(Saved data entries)
Lemma EXT_FIRST_slot h : EXT_FIRST h = slot h 0.
Proof. unfold EXT_FIRST, slot, sizeof_eh. lia. Qed.
Lemma EXT_LAST_slot m h : EXT_LAST m h = slot h (nentries m h - 1).
Proof. unfold EXT_LAST, EXT_FIRST, slot, sizeof_eh, sizeof_ee, nentries. lia. Qed.
Lemma EXT_MAX_slot m h : EXT_MAX m h = slot h (nmax m h - 1).
Proof. unfold EXT_MAX, EXT_FIRST, slot, sizeof_eh, sizeof_ee, nmax. lia. Qed.
Lemma slot_next h i : slot h i + 12 = slot h (i + 1).
Proof. unfold slot. lia. Qed.
Lemma entries_from_slots h i j : entries_from (slot h i) (slot h j) = j - i.
Proof. unfold entries_from, slot, sizeof_ee. replace (h + 12 + 12 * j - (h + 12 + 12 * i)) with ((j - i) * 12) by lia. by apply Z.div_mul. Qed.

Lemma nentries_range m h : 0 <= nentries m h < 2 ^ 16.
Proof. apply (fget_range eh_entries_count). Qed.
Lemma nmax_range m h : 0 <= nmax m h < 2 ^ 16.
Proof. apply (fget_range eh_max_entries_count). Qed.
Lemma key_range m h i : 0 <= key m h i < 2 ^ 32.
Proof. apply (fget_range ee_first_block). Qed.

(** ** The binary search *)

(** Entry [i] is the last one whose key is not above [block], or the first. *)
Definition found (m : memory) (h n block i : Z) : Prop :=
  0 <= i < n /\ (i = 0 \/ key m h i <= block) /\ forall j, i < j < n -> block < key m h j.
(* ===== verification/Ext4BallocRun.v ===== *)
(** lwext4, block allocation: the search for a free block, and the effect of the
    operations of [Ext4Balloc] on every path. *)
From S2P Require Import Prelude Memory Ext4Errno Ext4Bitmap Ext4Crc Ext4Layout Ext4Super Ext4BlockGroup Ext4Inode.
From S2P Require Import Ext4Store Ext4Fs Ext4Groups Ext4Balloc Ext4BallocSpec.
#[local] Open Scope Z_scope.
#[local] Open Scope cint_scope.
#[local] Opaque ext4_crc32c ext4_bg_crc16.

Lemma near_loop_ok n m b : forall i, 0 <= i ->
  match near_loop n m b i with
  | Some t => first_clear m b i (i + Z.of_nat n) t
  | None => all_set m b i (i + Z.of_nat n)
  end.
Proof.
  induction n as [|n IH]; intros i Hi; cbn [near_loop]; [intros j Hj; lia|].
  rewrite is_bit_clr_ok by done. destruct (bget m b i) eqn:E; cbn [negb].
  - specialize (IH (i + 1) ltac:(lia)). destruct (near_loop n m b (i + 1)) as [t|].
    + destruct IH as (H1 & H2 & H3). split; [lia|]. split; [done|]. intros j Hj.
      destruct (decide (j = i)) as [->|]; [done|]. apply H3. lia.
    + intros j Hj. destruct (decide (j = i)) as [->|]; [done|]. apply IH. lia.
  - split; [lia|]. split; [done|]. intros j Hj. lia.
Qed.

(** [(i + 63) & ~63] *)
Lemma round_up64 i : 0 <= i < 2 ^ 31 -> u32 (i + 63) .& u32 (Z.lnot 63) = i + (- i) mod 64.
Proof.
  intros Hi. rewrite (uw_small 32 (i + 63)) by lia.
  assert ((i + 63) .& u32 (Z.lnot 63) = (i + 63) .& Z.lnot 63) as ->.
  { apply Z.bits_inj'. intros k Hk. rewrite !Z.land_spec, uw_testbit by lia. destruct (k <? 32) eqn:E; [done|]. zb.
    rewrite (Z_testbit_high 32 (i + 63)) by lia. done. }
  replace (Z.lnot 63) with (Z.lnot (Z.ones 6)) by done. rewrite <- Z.ldiff_land, Z.ldiff_ones_r, shiftl_pow2, shiftr_pow2 by lia.
  change (2 ^ 6) with 64. pose proof (Z.div_mod (i + 63) 64 ltac:(lia)). pose proof (Z.mod_pos_bound (i + 63) 64 ltac:(lia)).
  pose proof (Z.mod_pos_bound (- i) 64 ltac:(lia)). pose proof (Z.div_mod (- i) 64 ltac:(lia)). lia.
Qed.
(** The indirection level of a block; 0 if there is none. *)
Definition find_level (bsize iblock : Z) : nat :=
  if iblock <? inode_block_limits bsize 1 then 1
  else if iblock <? inode_block_limits bsize 2 then 2
  else if iblock <? inode_block_limits bsize 3 then 3
  else 0%nat.

(** [((uint32_t * )block.data)[i]] *)
Definition get_entry (m : memory) (data i : Z) : Z := ld32 m (data + 4 * i).
Definition put_entry (m : memory) (data i v : Z) : memory := st32 m (data + 4 * i) v.

Section inodes.
Context `{Device}.
#[local] Notation sb := fs_sb.

Definition get_inode_ref (index : Z) (ref : ext4_inode_ref) (initialized : bool) : M (Z * ext4_inode_ref) :=
  m ← look;
  let inodes_per_group := fget sb_inodes_per_group m sb in
  let index := u32 (index - 1) in
  let block_group := index / inodes_per_group in
  let offset_in_group := index mod inodes_per_group in
  '(rc, bg_ref) ← ext4_fs_get_block_group_ref block_group;
  if negb (rc =? EOK) then mret (rc, ref)
  else
    m ← look;
    let inode_table_start := ext4_bg_get_inode_table_first_block m (Ext4Fs.block_group bg_ref) sb in
    rc ← ext4_fs_put_block_group_ref bg_ref;
    if negb (rc =? EOK) then mret (rc, ref)
    else
      m ← look;
      let inode_size := fget sb_inode_size m sb in
      let block_size := ext4_sb_get_block_size m sb in
      let byte_offset_in_group := u32 (offset_in_group * inode_size) in
      let block_id := u64 (inode_table_start + byte_offset_in_group / block_size) in
      rc ← ext4_trans_block_get block_id;
      if negb (rc =? EOK) then mret (rc, ref)
      else
        let offset_in_block := byte_offset_in_group mod block_size in
        let ref := InodeRef block_id (buf block_id + offset_in_block) (u32 (index + 1)) false in
        (if initialized then update (fun m => (ext4_fs_verify_inode_csum m sb (ir_index ref) (ir_inode ref)).1)
         else mret tt);;
        mret (EOK, ref).

Definition ext4_fs_get_inode_ref (index : Z) (ref : ext4_inode_ref) : M (Z * ext4_inode_ref) := get_inode_ref index ref true.

Definition ext4_fs_put_inode_ref (ref : ext4_inode_ref) : M Z :=
  (if ir_dirty ref then
     update (fun m => ext4_fs_set_inode_checksum m sb (ir_index ref) (ir_inode ref));;
     ext4_trans_set_block_dirty (ir_block ref)
   else mret tt);;
  ext4_block_set (ir_block ref).

Definition uses_extents (m : memory) (ino : Z) : bool :=
  ext4_sb_feature_incom m sb EXT4_FINCOM_EXTENTS && ext4_inode_has_flag m ino EXT4_INODE_FLAG_EXTENTS.

Definition ext4_fs_inode_blocks_init : F unit :=
  r ← inode_ref;
  m ← see;
  let type := ext4_inode_type m sb (ir_inode r) in
  if (type =? EXT4_INODE_MODE_FILE) || (type =? EXT4_INODE_MODE_DIRECTORY) then
    (if ext4_sb_feature_incom m sb EXT4_FINCOM_EXTENTS then
       write (fun m => ext4_inode_set_flag m (ir_inode r) EXT4_INODE_FLAG_EXTENTS);;
       ext4_extent_tree_init
     else mret tt);;
    touch
  else mret tt.

(** The fields of a new inode at [inode]. *)
Definition init_inode (m : memory) (inode : Z) (t : filetype) : memory :=
  let inode_size := fget sb_inode_size m sb in
  let m := memset m inode 0 inode_size in
  let mode :=
    match t with
    | EXT4_DE_DIR => 0x1FF .| EXT4_INODE_MODE_DIRECTORY
    | EXT4_DE_SYMLINK => 0x1FF .| EXT4_INODE_MODE_SOFTLINK
    | _ => 0x1B6 .| ext4_fs_correspond_inode_mode t
    end in
  let m := ext4_inode_set_mode m sb inode mode in
  let m := ext4_inode_set_links_cnt m inode 0 in
  let m := ext4_inode_set_uid m inode 0 in
  let m := ext4_inode_set_gid m inode 0 in
  let m := ext4_inode_set_size m inode 0 in
  let m := ext4_inode_set_access_time m inode 0 in
  let m := ext4_inode_set_change_inode_time m inode 0 in
  let m := ext4_inode_set_modif_time m inode 0 in
  let m := ext4_inode_set_del_time m inode 0 in
  let m := (ext4_inode_set_blocks_count m sb inode 0).1 in
  let m := ext4_inode_set_flags m inode 0 in
  let m := ext4_inode_set_generation m inode 0 in
  let m :=
    if EXT4_GOOD_OLD_INODE_SIZE <? inode_size
    then ext4_inode_set_extra_isize m sb inode (fget sb_want_extra_isize m sb) else m in
  memset m (inode + f_off ino_blocks) 0 (f_len ino_blocks).

(** [fuel] counts the groups tried; [index] is the value of the local variable
    before. *)
Definition ext4_fs_alloc_inode (fuel : nat) (index : Z) (ref : ext4_inode_ref) (t : filetype) : M (Z * ext4_inode_ref) :=
  let is_dir := match t with EXT4_DE_DIR => true | _ => false end in
  '(rc, index) ← ext4_ialloc_alloc_inode fuel index is_dir;
  if negb (rc =? EOK) then mret (rc, ref)
  else
    '(rc, ref) ← get_inode_ref index ref false;
    if negb (rc =? EOK) then ext4_ialloc_free_inode index is_dir;; mret (rc, ref)
    else
      update (fun m => init_inode m (ir_inode ref) t);;
      mret (EOK, dirty_inode ref).

Definition free_block (baddr : Z) : F Z := fun r => ext4_balloc_free_block r baddr.

(** Frees the blocks that the [n] entries from [offset] on of block [b] name. *)
Fixpoint free_entries (n : nat) (b offset : Z) : F Z :=
  match n with
  | O => mret EOK
  | S n =>
      m ← see;
      let ind_block := get_entry m (buf b) offset in
      if ind_block =? 0 then free_entries n b (offset + 1)
      else
        rc ← free_block ind_block;
        if negb (rc =? EOK) then mret rc else free_entries n b (offset + 1)
  end.

(** The same for a block whose entries name blocks of entries. *)
Fixpoint free_subentries (n : nat) (count : nat) (b offset : Z) : F Z :=
  match n with
  | O => mret EOK
  | S n =>
      m ← see;
      let ind_block := get_entry m (buf b) offset in
      if ind_block =? 0 then free_subentries n count b (offset + 1)
      else
        rc ← up (ext4_trans_block_get ind_block);
        if negb (rc =? EOK) then mret rc
        else
          rc ← free_entries count ind_block 0;
          up (ext4_block_set ind_block);;
          if negb (rc =? EOK) then mret rc
          else
            rc ← free_block ind_block;
            if negb (rc =? EOK) then mret rc else free_subentries n count b (offset + 1)
  end.

(** One of the inode's indirect blocks, with what is below it. *)
Definition free_indirect (idx : Z) (below : Z -> F Z) : F Z :=
  r ← inode_ref;
  m ← see;
  let fblock := ext4_inode_get_indirect_block m (ir_inode r) idx in
  if fblock =? 0 then mret EOK
  else
    rc ← below fblock;
    if negb (rc =? EOK) then mret rc
    else
      rc ← free_block fblock;
      if negb (rc =? EOK) then mret rc
      else
        write (fun m => ext4_inode_set_indirect_block m (ir_inode r) idx 0);;
        mret EOK.

(** The entries of block [fblock], held meanwhile. *)
Definition with_block (fblock : Z) (c : F Z) : F Z :=
  rc ← up (ext4_trans_block_get fblock);
  if negb (rc =? EOK) then mret rc
  else
    rc ← c;
    up (ext4_block_set fblock);;
    mret rc.

Definition ext4_fs_free_inode : F Z :=
  r ← inode_ref;
  m ← see;
  rc ←
    (if uses_extents m (ir_inode r) then mret EOK
     else
       let count := Z.to_nat (ext4_sb_get_block_size m sb / 4) in
       rc ← free_indirect 0 (fun _ => mret EOK);
       if negb (rc =? EOK) then mret rc
       else
         rc ← free_indirect 1 (fun b => with_block b (free_entries count b 0));
         if negb (rc =? EOK) then mret rc
         else free_indirect 2 (fun b => with_block b (free_subentries count count b 0)));
  if negb (rc =? EOK) then mret rc
  else
    touch;;
    m ← see;
    let xattr_block := ext4_inode_get_file_acl m (ir_inode r) sb in
    rc ←
      (if c_true xattr_block then
         rc ← free_block xattr_block;
         if negb (rc =? EOK) then mret rc
         else
           write (fun m => ext4_inode_set_file_acl m (ir_inode r) sb 0);;
           mret EOK
       else mret EOK);
    if negb (rc =? EOK) then mret rc
    else
      m ← see;
      up (ext4_ialloc_free_inode (ir_index r) (ext4_inode_is_type m sb (ir_inode r) EXT4_INODE_MODE_DIRECTORY)).

(** [while (level > 0)]; the block number found, 0 for a hole. *)
Fixpoint release_walk (level : nat) (current_block block_offset_in_level offset_in_block : Z) : F (Z * Z) :=
  match level with
  | O => mret (EOK, current_block)
  | S level' =>
      if current_block =? 0 then mret (EOK, 0)
      else
        rc ← up (ext4_trans_block_get current_block);
        if negb (rc =? EOK) then mret (rc, 0)
        else
          m ← see;
          let next := get_entry m (buf current_block) offset_in_block in
          (match level' with
           | O =>
               write (fun m => put_entry m (buf current_block) offset_in_block 0);;
               up (ext4_trans_set_block_dirty current_block)
           | S _ => mret tt
           end);;
          rc ← up (ext4_block_set current_block);
          if negb (rc =? EOK) then mret (rc, 0)
          else
            match level' with
            | O => mret (EOK, next)
            | S level'' =>
                let bsize := ext4_sb_get_block_size m sb in
                let off := block_offset_in_level mod inode_blocks_per_level bsize level' in
                release_walk level' next off (u32 (off / inode_blocks_per_level bsize level''))
            end
  end.

Definition ext4_fs_release_inode_block (iblock : Z) : F Z :=
  r ← inode_ref;
  m ← see;
  let inode := ir_inode r in
  if uses_extents m inode then crash
  else if iblock <? EXT4_INODE_DIRECT_BLOCK_COUNT then
    let fblock := ext4_inode_get_direct_block m inode iblock in
    if fblock =? 0 then mret EOK
    else
      write (fun m => ext4_inode_set_direct_block m inode iblock 0);;
      free_block fblock
  else
    let bsize := ext4_sb_get_block_size m sb in
    match find_level bsize iblock with
    | O => mret EIO
    | S l =>
        let off := u32 (iblock - inode_block_limits bsize l) in
        let current_block := ext4_inode_get_indirect_block m inode (Z.of_nat l) in
        '(rc, fblock) ← release_walk (S l) current_block off (u32 (off / inode_blocks_per_level bsize l));
        if negb (rc =? EOK) then mret rc
        else if fblock =? 0 then mret EOK
        else free_block fblock
    end.

(** [for (i = 0; i < diff_blocks_cnt; ++i)] *)
Fixpoint release_loop (n : nat) (iblock : Z) : F Z :=
  match n with
  | O => mret EOK
  | S n =>
      r ← ext4_fs_release_inode_block (u32 iblock);
      if negb (r =? EOK) then mret r else release_loop n (iblock + 1)
  end.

Task goal: Restate word for word the lines of the data above, starting at the line containing "Proof. apply (fget_range eh_entries_count)." and ending at the line containing "Definition found (m", both included, and nothing more.

Answer to this exercise:
Proof. apply (fget_range eh_entries_count). Qed.
Lemma nmax_range m h : 0 <= nmax m h < 2 ^ 16.
Proof. apply (fget_range eh_max_entries_count). Qed.
Lemma key_range m h i : 0 <= key m h i < 2 ^ 32.
Proof. apply (fget_range ee_first_block). Qed.

(** ** The binary search *)

(** Entry [i] is the last one whose key is not above [block], or the first. *)
Definition found (m : memory) (h n block i : Z) : Prop :=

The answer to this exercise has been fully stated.